In the 1910s, Stuntz became active in the Fairfax Historical Society, becoming the society's secretary. His son, Mayo Stuntz, would later become president of the same society.
S.C. Stuntz died of pneumonia in 1918.

==Published works: fiction==
Under his pseudonym, Stephen Conrad, he wrote two humorous fiction works;
- The Second Mrs. Jim, and
- Mrs. Jim and Mrs. Jimmie; certain town experiences of the second Mrs. Jim as related to Jimmie's wife

But he also wrote short stories under the name S.C. Stuntz, including:
- The conversion of the 'H.H.' The American magazine v.55 1903

==Published major works: non-fiction==
In the field of botany, Stuntz wrote multiple descriptions of species, primarily in the Inventory of seeds and plants imported by the Office of Foreign Seed and Plant Introduction of the United States Department of Agriculture.
He also wrote:
- S.C. Stuntz. 1900. A Revision of the North American Species of the Genus Eleutera Beauv. (Neckera Hedw.) Bulletin of the Torrey Botanical Club 27(4):202–211.
- S.C. Stuntz. 1910. Reference list on the electric fixation of atmospheric nitrogen and the use of calcium cyanamid and calcium nitrate on soils.
- E.E. Free and S.C. Stuntz. 1911.The movement of soil material by the wind, with a bibliography of eolian geology.
Posthumously, he also published:
- S.C. Stuntz, and E.B. Hawks [ed.] 1941. List of the agricultural periodicals of the United States and Canada published during the century July 1810 to July 1910.

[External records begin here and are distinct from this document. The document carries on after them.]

(** The part of an iteration that follows the (possibly retried) reply. *)
Definition handlePage (page : Z) (resp : Response) (all : list Core.Notification)
    (result : NotificationsResult) : NotificationsResult * PageOutcome :=
  let result := captureMetadata page resp result in
  if StatusCode resp =? statusNotModified then
    let result :=
      {| Notifications := Notifications result;
         NotModified := true;
         LastModified := LastModified result;
         PollInterval := PollInterval result |} in
    (result, PageReturn (Ok result))
  else if negb (StatusCode resp =? statusOK) then
    (result,
     PageReturn (Err ("list notifications page " ++ itoa page ++
                      ": unexpected status " ++ itoa (StatusCode resp))))
  else
    match asNotifications (RespBody resp) with
    | Err e =>
        (result,
         PageReturn (Err ("list notifications page " ++ itoa page ++ ": " ++ e)))
    | Ok ghNotifs =>
        match ghNotifs with
        | [] => (result, PageBreak)
        | _ => (result, PageNext (all ++ map toNotification ghNotifs)%list)
        end
    end.

(** One iteration of [for page := 1; ; page++]. *)
Definition listPage (c : GitHubClient) (lastModified : string) (page : Z)
    (all : list Core.Notification) (result : NotificationsResult)
  : M (NotificationsResult * PageOutcome) :=
  let url :=
    "https://api.github.com/notifications?per_page=50&page=" ++ itoa page in
  match NewRequest "GET" url EmptyString with
  | Err e => ret (result, PageReturn (Err ("list notifications: " ++ e)))
  | Ok req =>
      let req := setStandardHeaders c req in
      let req :=
        if Core.nonEmpty lastModified && (page =? 1)
        then withHeader req "If-Modified-Since" lastModified
        else req in
      let* r := httpDo req in
      match r with
      | Err e =>
          ret (result,
               PageReturn (Err ("list notifications page " ++ itoa page ++
                                ": " ++ e)))
      | Ok resp =>
          if isRateLimited resp then
            let wait := parseRetryAfter resp in
            let* _ := Sleep wait in
            let* r2 := httpDo req in
            match r2 with
            | Err e =>
                ret (result,
                     PageReturn (Err ("list notifications page " ++ itoa page ++
                                      " (retry): " ++ e)))
            | Ok resp2 => ret (handlePage page resp2 all result)
            end
          else ret (handlePage page resp all result)
      end
  end.
(* ===== verification/_CoqProject ===== *)
-Q . S2P
Prelude.v
Mem.v
CString.v
Sha256.v
Boot.v
Kernel.v
Spinlock.v
Kalloc.v
Vm.v
Vmproof.v
Pagetable.v
Proc.v
Procproof.v
Sleepproof.v
Sched.v
Uart.v
Printf.v
Console.v
Bio.v
Virtio.v
Log.v
Logproof.v
Bioproof.v
Frame.v
Logkernel.v
Fs.v
Fsproof.v
Fsread.v
Fsalloc.v
Fswrite.v
Mkfs.v
Mkfsproof.v
Mount.v
Pipe.v
Pipeproof.v
File.v
Lifecycle.v
Exec.v
Syscall.v
Trap.v
Ulib.v
User.v
Sh.v
Shell.v
Umalloc.v
Grep.v
Utils.v
Utilsproof.v
Record sleeplock := mksleeplock { sl_locked : Z; sl_name : string; sl_pid : Z }.
#[export] Instance sleeplock_settable : Settable sleeplock :=
  fun r => mksleeplock (sl_locked r) (sl_name r) (sl_pid r).

Record context := mkcontext { c_ra : Z; c_sp : Z; c_s : list Z }.

Record cpu := mkcpu {
  c_proc : option nat;
  c_context : context;
  noff : Z;
  intena : Z
}.
#[export] Instance cpu_settable : Settable cpu :=
  fun r => mkcpu (c_proc r) (c_context r) (noff r) (intena r).

Inductive procstate := UNUSED | USED | SLEEPING | RUNNABLE | RUNNING | ZOMBIE.
#[export] Instance procstate_eq_dec : EqDecision procstate.
Proof. solve_decision. Defined.

Record proc := mkproc {
  p_state : procstate;
  p_chan : option chan;
  p_killed : Z;
  p_xstate : Z;
  p_pid : Z;
  p_parent : option nat;
  p_kstack : Z;
  p_sz : Z;
  p_pagetable : Z;
  p_trapframe : Z;
  p_context : context;
  p_ofile : list (option nat);
  p_cwd : option nat;
  p_name : list Z
}.
#[export] Instance proc_settable : Settable proc :=
  fun r => mkproc (p_state r) (p_chan r) (p_killed r) (p_xstate r) (p_pid r) (p_parent r)
    (p_kstack r) (p_sz r) (p_pagetable r) (p_trapframe r) (p_context r) (p_ofile r)
    (p_cwd r) (p_name r).

(** ** file.h, fs.h, buf.h, log.c, pipe.c, console.c, uart.c *)

Inductive fdtype := FD_NONE | FD_PIPE | FD_INODE | FD_DEVICE.
#[export] Instance fdtype_eq_dec : EqDecision fdtype.
Proof. solve_decision. Defined.

Record file := mkfile {
  f_type : fdtype; f_ref : Z; f_readable : Z; f_writable : Z;
  f_pipe : Z; f_ip : option nat; f_off : Z; f_major : Z
}.
#[export] Instance file_settable : Settable file :=
  fun r => mkfile (f_type r) (f_ref r) (f_readable r) (f_writable r) (f_pipe r)
    (f_ip r) (f_off r) (f_major r).

Record inode := mkinode {
  i_dev : Z; i_inum : Z; i_ref : Z; i_lock : sleeplock; i_valid : Z;
  i_type : Z; i_major : Z; i_minor : Z; i_nlink : Z; i_size : Z; i_addrs : list Z
}.
#[export] Instance inode_settable : Settable inode :=
  fun r => mkinode (i_dev r) (i_inum r) (i_ref r) (i_lock r) (i_valid r) (i_type r)
    (i_major r) (i_minor r) (i_nlink r) (i_size r) (i_addrs r).

Record superblock := mksb {
  sb_magic : Z; sb_size : Z; sb_nblocks : Z; sb_ninodes : Z; sb_nlog : Z;
  sb_logstart : Z; sb_inodestart : Z; sb_bmapstart : Z
}.
(* ===== verification/Spinlock.v ===== *)
(** * Spin locks and interrupt nesting (spinlock.c, riscv.h)

    [acquire], [release], [holding], [push_off] and [pop_off] on the kernel state,
    the exact state transformers they amount to when they return ([enter], [leave]),
    and the interleaving of several harts that run [acquire]/[release] on one lock,
    as a step relation over the same atomic actions, with mutual exclusion. *)

From S2P Require Import Prelude Mem CString Kernel.

(** ** riscv.h: the interrupt-enable bit *)

Definition intr_get : K bool :=
  let! k := get in ret (negb (Z.land (sstatus (k_csr k)) SSTATUS_SIE =? 0)).
Definition intr_on : K unit := upd_csr (fun c => c <| sstatus ::= Z.lor SSTATUS_SIE |>).
Definition intr_off : K unit :=
  upd_csr (fun c => c <| sstatus ::= fun s => Z.land s (Z.lnot SSTATUS_SIE) |>).

(** ** proc.c: cpuid, mycpu, myproc *)

Definition cpuid : K nat := gets k_hart.
Definition mycpu : K nat := cpuid.
Definition get_cpu (i : nat) : K cpu := let! k := get in of_option (k_cpus k !! i).
Definition upd_cpu (i : nat) (f : cpu → cpu) : K unit :=
  modify (fun k => k <| k_cpus ::= alter f i |>).

(** ** spinlock.c *)

Definition get_lock (lk : lockid) : K spinlock := let! k := get in of_option (k_locks k !! lk).
Definition upd_lock (lk : lockid) (f : spinlock → spinlock) : K unit :=
  modify (fun k => k <| k_locks ::= alter f lk |>).

Definition initlock (lk : lockid) (name : string) : K unit :=
  modify (fun k => k <| k_locks ::= <[lk := mkspinlock 0 name None]> |>).

Definition holding (lk : lockid) : K bool :=
  let! l := get_lock lk in
  let! c := mycpu in
  ret (negb (locked l =? 0) && bool_decide (lk_cpu l = Some c)).

Definition push_off : K unit :=
  let! old := intr_get in
  intr_off ;;;
  let! i := mycpu in
  let! c := get_cpu i in
  (if noff c =? 0 then upd_cpu i (fun c => c <| intena := truth old |>) else ret tt) ;;;
  upd_cpu i (fun c => c <| noff ::= Z.add 1 |>).

Definition pop_off : K unit :=
  let! i := mycpu in
  let! on := intr_get in
  if on then panic "pop_off - interruptible" else
  let! c := get_cpu i in
  if noff c <? 1 then panic "pop_off" else
  upd_cpu i (fun c => c <| noff ::= Z.pred |>) ;;;
  let! c := get_cpu i in
  if (noff c =? 0) && negb (intena c =? 0) then intr_on else ret tt.

(** The atomic swaps on [lk->locked]. *)
Definition sync_lock_test_and_set (lk : lockid) : K Z :=
  let! l := get_lock lk in upd_lock lk (fun l => l <| locked := 1 |>) ;;; ret (locked l).
Definition sync_lock_release (lk : lockid) : K unit :=
  upd_lock lk (fun l => l <| locked := 0 |>).

Definition acquire_check (lk : lockid) : K unit :=
  let! h := holding lk in if h then panic "acquire" else ret tt.
Definition set_owner (lk : lockid) : K unit :=
  let! c := mycpu in upd_lock lk (fun l => l <| lk_cpu := Some c |>).
Definition release_check (lk : lockid) : K unit :=
  let! h := holding lk in if h then ret tt else panic "release".
Definition clear_owner (lk : lockid) : K unit := upd_lock lk (fun l => l <| lk_cpu := None |>).

(** Nobody else runs while this hart spins, so a lock that is taken stays taken. *)
Definition acquire (lk : lockid) : K unit :=
  push_off ;;;
  acquire_check lk ;;;
  let! old := sync_lock_test_and_set lk in
  if negb (old =? 0) then hang else
  set_owner lk.

Definition release (lk : lockid) : K unit :=
  release_check lk ;;;
  clear_owner lk ;;;
  sync_lock_release lk ;;;
  pop_off.

Definition myproc : K (option nat) :=
  push_off ;;;
  let! i := mycpu in
  let! c := get_cpu i in
  pop_off ;;;
  ret (c_proc c).

(** ** What the calls do when they return *)

Definition sie_set (k : kst) : bool := negb (Z.land (sstatus (k_csr k)) SSTATUS_SIE =? 0).

(** This hart's cpu record exists, and interrupts are off inside a critical section. *)
Definition ready (k : kst) : Prop :=
  ∃ c, k_cpus k !! k_hart k = Some c ∧ 0 ≤ noff c ∧ (0 < noff c → sie_set k = false).
Definition unlocked (lk : lockid) (k : kst) : Prop :=
  ∃ l, k_locks k !! lk = Some l ∧ locked l = 0 ∧ lk_cpu l = None.
Definition held (lk : lockid) (k : kst) : Prop :=
  sie_set k = false ∧
  (∃ c, k_cpus k !! k_hart k = Some c ∧ 0 < noff c) ∧
  (∃ l, k_locks k !! lk = Some l ∧ locked l = 1 ∧ lk_cpu l = Some (k_hart k)).

Definition cpu_push (on : bool) (c : cpu) : cpu :=
  (if noff c =? 0 then c <| intena := truth on |> else c) <| noff ::= Z.add 1 |>.
Definition csr_off (c : csr) : csr := c <| sstatus ::= fun s => Z.land s (Z.lnot SSTATUS_SIE) |>.
Definition csr_on (c : csr) : csr := c <| sstatus ::= Z.lor SSTATUS_SIE |>.

Definition pushed (k : kst) : kst :=
  k <| k_csr ::= csr_off |> <| k_cpus ::= alter (cpu_push (sie_set k)) (k_hart k) |>.
Definition reenable (k : kst) : bool :=
  match k_cpus k !! k_hart k with
  | Some c => (noff c =? 1) && negb (intena c =? 0)
  | None => false
  end.
Definition popped (k : kst) : kst :=
  k <| k_csr ::= (if reenable k then csr_on else fun c => c) |>
    <| k_cpus ::= alter (fun c => c <| noff ::= Z.pred |>) (k_hart k) |>.

Definition taken (i : nat) (l : spinlock) : spinlock := l <| locked := 1 |> <| lk_cpu := Some i |>.
Definition dropped (l : spinlock) : spinlock := l <| lk_cpu := None |> <| locked := 0 |>.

While secretary of the Fairfax Historical Society, Stuntz also wrote for the Daughters of the American Revolution magazine, and advertised himself as a "specialist in the history of Fairfax and adjoining counties of Virginia":
- S.C. Stuntz. July 1916. The Fairfax County Committee of Safety. Daughters of the American Revolution Magazine. 49:239-245.
- S.C. Stuntz. January 1917. The Carlyle House, Alexandria, Virginia. Daughters of the American Revolution Magazine. 50:4-9.

==Botanical legacy and collections==
S.C. Stuntz authored botanical names, while working in the Office of Foreign Seed and Plant Introduction, including:
- Aristoclesia esculenta (Arruda) Stuntz now a synonym of Platonia insignis var. insignis.
- Aristotelia chilensis (Molina) Stuntz
- Assonia calantha (K.Schum.) Stuntz now a synonym of Dombeya burgessiae.
- Chaetochloa intermedia (Roem. & Schult.) Stuntz now a synonym of Setaria intermedia
- Chaetochloa lutescens Stuntz now a synonym of Cenchrus americanus
- Prosopis chilensis (Molina) Stuntz now a synonym of Neltuma chilensis

Stuntz's bryological collections are held at the University of Wisconsin Herbarium, the New York Botanical Garden, the Field Museum of Natural History, the University of Michigan Herbarium, the University of Tennessee Bryophyte Herbarium, the Peabody Museum of Natural History, and Harvard University Herbaria. A smaller number of his vascular plant collections are held by the University of Wisconsin Herbarium, and outside of North America specimens are held by the National Herbarium of Victoria Royal Botanic Gardens Victoria.